けれどキャサリン嬢は私の考えにやや鼻白んだ表情を浮かべて返す。
「殿下やわたくしがそこまでする必要はありませんわ」
何事においても卒なくできてしまうせいか、彼女は他人にも自分と同じレベルまで到達して初めて対等な存在だという考えが根付いていた。
私は婚約者として、一人の友人として、彼女にそれとなく注意したが、彼女は「ならばもういいですわ」とさっさとその話を終わりにしてしまった。
後から私は父に呼び出され、女性の機嫌を損ねることがいかに面倒か、そして彼女は宰相閣下の大切な一人娘なのだから多少の我儘には目を瞑れというお叱りを受けたのだった。

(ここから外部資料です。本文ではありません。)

(* ===== verification/Validation.v ===== *)
(** * Validation of transactions

    Models the functions of validations/src/validations.rs that validate one
    transaction against the unspent outputs, the pool of data requests, the stakes
    and the reputation engine.

    A list of signatures still to be verified is threaded through; since the first
    error ends the validation, the list is part of the success only.  Parameters
    stand for SHA-256, the hashes of protocol-buffer bytes, the secp256k1 crate
    (parsing of keys and signatures, verification), the CBOR crate and the execution
    of the tally script.  Queries of the reputation engine do not depend on its cache,
    so the refreshed cache is dropped. *)

From stdpp Require Import base tactics numbers list gmap sorting.
From Stdlib Require Import ZArith Lia.
From S2P Require Import Prelude Stake Stakes Hashes Superblock Versioning Tapi Rad Float Storage UtxoDb Utxo RepEngine.
From S2P Require Import Eligibility Epoch RadScript Transaction DataRequest TxFactory Consensus.
Local Open Scope Z_scope.
Local Open Scope rust_scope.

Abbreviation StakesTracker := (Stakes.Stakes (Address:=PublicKeyHash)).
(** [WIT_DECIMAL_PLACES], the unit of the tracker. *)
Abbreviation UNIT := WIT_DECIMAL_PLACES.

(** [u8::try_from] and [i64::try_from]. *)
Definition u8_try_from (n : nat) : result Failure Z :=
  if decide (Z.of_nat n < 256) then Ok (Z.of_nat n) else Err TryFromIntError.
Definition i64_try_from (x : Z) : result Failure Z := if decide (x ≤ I64_MAX) then Ok x else Err TryFromIntError.

Definition tx_err {A} (r : result TransactionError A) : result Failure A := map_err TxError r.

(** The first output with value zero. *)
Definition first_zero (outputs : list ValueTransferOutput) : option nat := fst <$> list_find (λ o, out_value o = 0) outputs.
Definition no_zero_outputs (tx_hash : Hash) (outputs : list ValueTransferOutput) : result Failure unit :=
  match first_zero outputs with Some idx => Err (TxError (ZeroValueOutput tx_hash idx)) | None => Ok tt end.

Section validation.
Context `{UtxoDb D}.
Context (pinfo : ProtocolInfo) (calculate_sha256 : list Z → Hash) (tx_hash : option ProtocolVersion → Transaction → Hash).
Context (verify : PublicKey → list Z → list Z → bool) (parse_public_key : PublicKey → bool) (parse_signature : list Z → bool).
Context (from_slice : list Z → option Value) (from_value_u8 : Value → option Z).

Abbreviation key_pkh := (pkh calculate_sha256).

(** ** Fees *)

Definition vt_transaction_fee (t : VTTransaction) (u : UtxoDiff D) (epoch : Z) (c : EpochConstants) : result Failure Z :=
  let? in_value := transaction_inputs_sum (vt_inputs t) u epoch c in
  let? out_value := tx_err (transaction_outputs_sum (vt_outputs t)) in
  if decide (in_value < out_value) then Err (TxError NegativeFee) else Ok (in_value - out_value).

Definition dr_transaction_fee (t : DRTransaction) (u : UtxoDiff D) (epoch : Z) (c : EpochConstants) : result Failure Z :=
  let? in_value := transaction_inputs_sum (d_inputs t) u epoch c in
  let? outputs := tx_err (transaction_outputs_sum (d_outputs t)) in
  let? total := tx_err (checked_total_value (d_output t)) in
  let? out_value := ok_or (checked_add U64 outputs total) (TxError OutputValueOverflow) in
  if decide (in_value < out_value) then Err (TxError NegativeFee) else Ok (in_value - out_value).

Definition st_transaction_fee (t : StakeTransaction) (u : UtxoDiff D) (epoch : Z) (c : EpochConstants) : result Failure Z :=
  let? in_value := transaction_inputs_sum (s_inputs t) u epoch c in
  let out_value := so_value (s_output t) in
  let change_value := match s_change t with Some change => Transaction.out_value change | None => 0 end in
  if decide (in_value < wadd U64 out_value change_value) then Err (TxError NegativeFee)
  else Ok (wsub U64 (wsub U64 in_value out_value) change_value).

Definition ut_transaction_fee (t : UnstakeTransaction) (staked_amount : Z) : result Failure Z :=
  if decide (staked_amount < wadd U64 (unstake_value t) (u_fee t)) then Err (TxError NegativeFee) else Ok (u_fee t).

(** ** Signatures *)

(** The check of the owner of an input; an input that does not exist passes. *)
Definition validate_pkh_signature (input : Input) (keyed_signature : KeyedSignature) (u : UtxoDiff D) : result Failure unit :=
  let? output := unwrap (utxo_diff_get u (output_pointer input)) in
  match output with
  | Some x =>
      let signature_pkh := key_pkh (public_key keyed_signature) in
      if decide (signature_pkh = out_pkh x) then Ok tt
      else Err (TxError (PublicKeyHashMismatch (out_pkh x) signature_pkh))
  | None => Ok tt
  end.

(** One input with its signature; every error is reported as a failed
    verification. *)
Definition validate_input_signature (hash : Hash) (u : UtxoDiff D) (input_sig : Input * KeyedSignature) :
    result Failure SignaturesToVerify :=
  let fail := TxError (VerifyTransactionSignatureFail hash) in
  let? _ := map_err (λ _, fail) (validate_pkh_signature input_sig.1 input_sig.2 u) in
  if negb (parse_public_key (public_key input_sig.2)) then Err fail
  else if negb (parse_signature (signature input_sig.2)) then Err fail
  else Ok (SecpTx (public_key input_sig.2) hash (signature input_sig.2)).

Definition validate_transaction_signature (signatures : list KeyedSignature) (inputs : list Input) (hash : Hash)
    (u : UtxoDiff D) (to_verify : list SignaturesToVerify) : result Failure (list SignaturesToVerify) :=
  if decide (length signatures = length inputs) then
    let? sigs := collect (validate_input_signature hash u) (zip inputs signatures) in Ok (to_verify ++ sigs)
  else
    let? signatures_n := u8_try_from (length signatures) in
    let? inputs_n := u8_try_from (length inputs) in
    Err (TxError (MismatchingSignaturesNumber signatures_n inputs_n)).

Definition validate_commit_reveal_signature (hash : Hash) (signatures : list KeyedSignature)
    (to_verify : list SignaturesToVerify) : result Failure (KeyedSignature * list SignaturesToVerify) :=
  match signatures with
  | [] => Err (TxError SignatureNotFound)
  | [ks] =>
      let fail := TxError (VerifyTransactionSignatureFail hash) in
      if negb (parse_signature (signature ks)) then Err fail
      else if negb (parse_public_key (public_key ks)) then Err fail
      else Ok (ks, to_verify ++ [SecpTx (public_key ks) hash (signature ks)])
  | _ => let? signatures_n := u8_try_from (length signatures) in Err (TxError (MismatchingSignaturesNumber signatures_n 1))
  end.

(** ** Value transfers *)

Definition validate_vt_transaction (t : VTTransaction) (u : UtxoDiff D) (epoch : Z) (c : EpochConstants)
    (to_verify : list SignaturesToVerify) (max_vt_weight : Z) (protocol_version : option ProtocolVersion) :
    result Failure (list Input * list ValueTransferOutput * Z * list SignaturesToVerify) :=
  let hash := tx_hash (Some (default version_default protocol_version)) (ValueTransfer t) in
  if decide (max_vt_weight < vt_weight t) then Err (TxError (ValueTransferWeightLimitExceeded (vt_weight t) max_vt_weight))
  else
    let? to_verify := validate_transaction_signature (vt_signatures t) (vt_inputs t) hash u to_verify in
    if decide (vt_inputs t = []) then Err (TxError (NoInputs hash))
    else
      let? _ := no_zero_outputs hash (vt_outputs t) in
      let? fee := vt_transaction_fee t u epoch c in
      Ok (vt_inputs t, vt_outputs t, fee, to_verify).

(** [validate_genesis_vt_transaction]; the conversion of the number of signatures
    is an [unwrap]. *)
Definition validate_genesis_vt_transaction (t : VTTransaction) : result TransactionError (list ValueTransferOutput * Z) :=
  if decide (vt_inputs t = []) then
    if decide (vt_signatures t = []) then
      if decide (vt_outputs t = []) then Err NoOutputsInGenesis
      else match first_zero (vt_outputs t) with
           | Some idx => Err (ZeroValueOutput (tx_hash None (ValueTransfer t)) idx)
           | None => let? value_created := transaction_outputs_sum (vt_outputs t) in Ok (vt_outputs t, value_created)
           end
    else if decide (Z.of_nat (length (vt_signatures t)) < 256)
         then Err (MismatchingSignaturesNumber (Z.of_nat (length (vt_signatures t))) 0) else Panic
  else Err (InputsInGenesis (length (vt_inputs t))).

(** ** Data requests *)

Definition script_err {A} (r : result ScriptError A) : result Failure A := map_err ScriptFailure r.

(** One retrieval source. *)
Definition validate_retrieval (active_wips : ActiveWips) (path : RADRetrieve) : result Failure unit :=
  if wip0020 active_wips then
    let? _ := map_err RetrievalError (check_fields path) in
    let? _ := script_err (unpack_radon_script from_slice from_value_u8 (script path)) in Ok tt
  else if (negb (wip0019 active_wips) && bool_decide (kind path ≠ RadUnknown))
          || (wip0019 active_wips && (bool_decide (kind path ≠ HttpGet) && bool_decide (kind path ≠ Rng)))
  then Err (RetrievalError InvalidRadType)
  else
    let? _ := map_err RetrievalError (check_fields_before_wip0020 path) in
    let? rad_script := script_err (unpack_radon_script from_slice from_value_u8 (script path)) in
    if decide (Exists (λ call, call.1 = OpStringParseXMLMap) rad_script) then Err (ScriptFailure (UnknownOperator 120))
    else Ok tt.

Definition validate_rad_request (r : RADRequest) (active_wips : ActiveWips) : result Failure unit :=
  if decide (retrieve r = []) then Err (RetrievalError NoRetrievalSources)
  else
    let? _ := collect (validate_retrieval active_wips) (retrieve r) in
    let? _ := script_err (create_radon_script_from_filters_and_reducer from_slice (agg_filters (aggregate r))
                            (agg_reducer (aggregate r)) active_wips) in
    let? _ := script_err (create_radon_script_from_filters_and_reducer from_slice (tally_filters (rad_tally r))
                            (tally_reducer (rad_tally r)) active_wips) in
    Ok tt.

Definition validate_data_request_output (r : DataRequestOutput) (collateral_minimum required_reward_collateral_ratio : Z)
    (active_wips : ActiveWips) : result TransactionError unit :=
  if decide (witnesses r < 1) then Err InsufficientWitnesses
  else if decide (witness_reward r < 1) then Err NoReward
  else if decide (51 ≤ min_consensus_percentage r < 100) then
    let ratio := calculate_reward_collateral_ratio (dro_collateral r) collateral_minimum (witness_reward r) in
    if wip0022 active_wips && bool_decide (required_reward_collateral_ratio < ratio)
    then Err (RewardTooLow ratio required_reward_collateral_ratio) else Ok tt
  else Err (InvalidMinConsensus (min_consensus_percentage r)).

(** The change output of a data request goes to the owner of its first input. *)
Definition validate_dr_change (t : DRTransaction) (u : UtxoDiff D) (hash : Hash) : result Failure unit :=
  match d_outputs t with
  | [] => Ok tt
  | change :: _ =>
      if decide (Transaction.out_value change = 0) then Err (TxError (ZeroValueOutput hash 0))
      else
        let? input := unwrap (head (d_inputs t)) in
        let? found := unwrap (utxo_diff_get u (output_pointer input)) in
        let? first_input := unwrap found in
        if decide (out_pkh change = out_pkh first_input) then Ok tt
        else Err (TxError (PublicKeyHashMismatch (out_pkh first_input) (out_pkh change)))
  end.

Definition validate_dr_transaction (t : DRTransaction) (u : UtxoDiff D) (epoch : Z) (c : EpochConstants)
    (to_verify : list SignaturesToVerify) (collateral_minimum max_dr_weight required_reward_collateral_ratio : Z)
    (active_wips : ActiveWips) (protocol_version : option ProtocolVersion) :
    result Failure (list Input * list ValueTransferOutput * Z * list SignaturesToVerify) :=
  if decide (max_dr_weight < dr_tx_weight t)
  then Err (TxError (DataRequestWeightLimitExceeded (dr_tx_weight t) max_dr_weight (d_output t)))
  else
    let hash := tx_hash (Some (default version_default protocol_version)) (DataRequest t) in
    let? to_verify := validate_transaction_signature (d_signatures t) (d_inputs t) hash u to_verify in
    if decide (1 < length (d_outputs t))%nat then Err (TxError (WrongNumberOutputs (length (d_outputs t)) 1))
    else if decide (d_inputs t = []) then Err (TxError ZeroAmount)
    else
      let? fee := dr_transaction_fee t u epoch c in
      let? _ := validate_dr_change t u hash in
      let? _ := tx_err (validate_data_request_output (d_output t) collateral_minimum required_reward_collateral_ratio active_wips) in
      if decide (dro_collateral (d_output t) ≠ 0 ∧ dro_collateral (d_output t) < collateral_minimum)
      then Err (TxError (InvalidCollateral (dro_collateral (d_output t)) collateral_minimum))
      else
        let? _ := validate_rad_request (data_request (d_output t)) active_wips in
        Ok (d_inputs t, d_outputs t, fee, to_verify).
(** ** Commits *)

(** The balance of a committer in outputs older than two superblocks. *)
Definition qualified_balance (u : UtxoDiff D) (committer : PublicKeyHash) (block_number superblock_period : Z) : option Z :=
  v ← visit_with_pkh (utxo_set u) committer;
  foldl (λ acc kv, balance ← acc;
                   n ← utxo_diff_included_in_block_number u kv.1;
                   Some match n with
                        | Some n => if decide (n < sat_sub block_number (wmul U16 2 superblock_period))
                                    then wadd U64 balance (Transaction.out_value kv.2.1) else balance
                        | None => balance
                        end) (Some 0) v.2.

後日茶会にはエドウィンだけが呼ばれ、日を置いて一人、もう一人と彼女のお眼鏡に適った男性が席を共にし、この国の将来について熱く語り合うようになった。彼女はその中で紅一点の存在であり、年頃の少年たちの視線を釘付けにしていた。
「殿下はキャサリン嬢のような素晴らしい女性を婚約者にできて、実に羨ましいです」
「ええ、本当に。私の婚約者と取り替えて欲しいくらいです」
「顔が良くても、キャサリン様のように中身が伴っていないので、話していてちっとも面白くないのです」
明け透けなく交わされる相手の女性たちの悪口に私は思わず眉をひそめた。
「彼女たちは貴方たちの婚約者であるのだろう? そんな言い方はあんまりではないのか」
王太子である私が口を挟んだことで、彼らも気まずい表情をして、場の雰囲気が少々悪くなってしまった。
「殿下。でも彼らの言い分も一理ありますわ」
間を取りなそうとしたのはキャサリン嬢である。彼女は自分の考えは何も間違っていないという堂々たる態度で、私を真っすぐと見つめた。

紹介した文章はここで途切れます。